Sembra non avere fine la diatriba fra una mamma di Merano e il comune della città che, dopo aver garantito il menu vegan al figlio della donna durante il nido (dopo una battaglia legale) ha deciso di negarlo alla scuola dell’infanzia. La storia è stata raccontata dal legale della donna, l’avvocato Carlo Prisco che segue spesso casi legati alla scelta alimentare (negata) vegana.

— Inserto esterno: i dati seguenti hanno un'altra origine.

Definition proc_status_read (bi : option borph_info) : Z * list Z :=
  match bi with
  | None => (- EINVAL, [])
  | Some bi => (5, hex4 (u32 (bi_status bi)) ++ [10])
  end.

(** The task is dereferenced untested, and its reference is not given back. *)
Definition status_write (t fcount : Z) : P Z :=
  let! task := get_proc_task t in
  if negb task then mfault NullDeref
  else
    let! bi := borph_info_of t in
    mret (match bi with Some _ => fcount | None => - EINVAL end).

Definition proc_ioregmode_read (bi : option borph_info) : Z * list Z :=
  match bi with
  | None => (- EINVAL, [])
  | Some bi => (2, [u8 (48 + bi_ioreg_mode bi); 10])
  end.

Definition ioregmode_write (t : Z) (ubuf : list Z) (fcount : Z) : P Z :=
  let! task := get_proc_task t in
  if negb task then mfault NullDeref
  else
    let! bi := borph_info_of t in
    match bi with
    | None => mret (- EINVAL)
    | Some _ =>
        if truthy fcount then
          match copy_from_user ubuf 1 with
          | Some [c] =>
              if (c <? 48) || (57 <? c) then mret (- EINVAL)
              else do! on_k (info_mod t (bi_set_ioreg_mode (c - 48))) in mret fcount
          | _ => mret (- EFAULT)
          end
        else mret fcount
    end.

(** "HW Region 0\n Address: 0x" *)
Definition region_text (a : Z) : list Z :=
  [72; 87; 32; 82; 101; 103; 105; 111; 110; 32; 48; 10; 32; 65; 100; 100; 114; 101; 115; 115;
   58; 32; 48; 120] ++ ascii_loop 8 a [] ++ [10].

(** Each region's text goes to the start of the buffer, over the one before. *)
Definition proc_hwregion_read (bi : option borph_info) : Z * list Z :=
  match bi with
  | None => (- EINVAL, [])
  | Some bi =>
      foldl (fun _ region => let text := region_text (addr (reg_addr region)) in
                             (zlen text, text))
        (0, []) (bi_hw_region bi)
  end.
End proc.

(** ** Number formats *)
Definition digit_value (c : Z) : Z := if 65 <=? c then c - 55 else c - 48.

(** The number a text of hexadecimal digits stands for. *)
Fixpoint hex_value (l : list Z) : Z :=
  match l with
  | [] => 0
  | c :: l => digit_value c * 16 ^ zlen l + hex_value l
  end.

Definition is_hex (c : Z) : bool := is_digit c || ((65 <=? c) && (c <=? 70)).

La storia della disputa legale inizia nel 2015, quando il Comune di Merano espelleva dal nido un bambino vegano poiché sua madre si era rifiutata di depositare un certificato medico che attestasse la buona salute e di effettuare controlli clinici periodici, in quanto tali misure contrastavano con il dettame delle Linee di indirizzo nazionale per la ristorazione scolastica emanate nel 2010 dal Ministero della Salute dove si può leggere
Vanno assicurate anche adeguate sostituzioni di alimenti correlate a ragioni etico-religiose o culturali. Tali sostituzioni non richiedono certificazione medica, ma la semplice richiesta dei genitori
Nello stesso anno il TAR da ragione alla madre del bambino con la sentenza n. 245/15 condannando il Comune a riammettere definitivamente il bimbo (già riammesso, con dieta vegana, in virtù di un provvedimento temporaneo e urgente in corso di causa), erogando il pasto vegano senza alcuna certificazione.
La brutta sorpresa arriva, però con il passaggio del bambino dal nido alla scuola dell’infanzia (nello stesso comune di Merano): il menu vegano, che l’anno precedente era indicato nella lista delle possibili scelte alimentari, era sparito del tutto (restava solo quello vegetariano). Secondo il racconto del legale il Comune avrebbe lamentato la difficoltà nel garantire “troppe opzioni alimentari” e “si è professato preoccupato per lo squilibrio della dieta vegana, sta dando al piccolo solo pasta in bianco o riso in bianco.
L’avvocato ha commentato la vicenda: “Preoccupa la condotta di una pubblica amministrazione locale, che contrasta non soltanto con linee guida ministeriali, di portata nazionale, ma perfino con apposite note interpretative e di richiamo, e – addirittura – con una sentenza del TAR che si è già pronunciato sulla questione, tra le medesime parti. La mia assistita sta valutando l’opportunità di procedere anche penalmente, per omissione e/o abuso di atti d’ufficio, da parte dei pubblici ufficiali coinvolti nella vicenda, e ha già deciso di impugnare dinanzi al TAR questa ulteriore decisione ingiustamente vessatoria.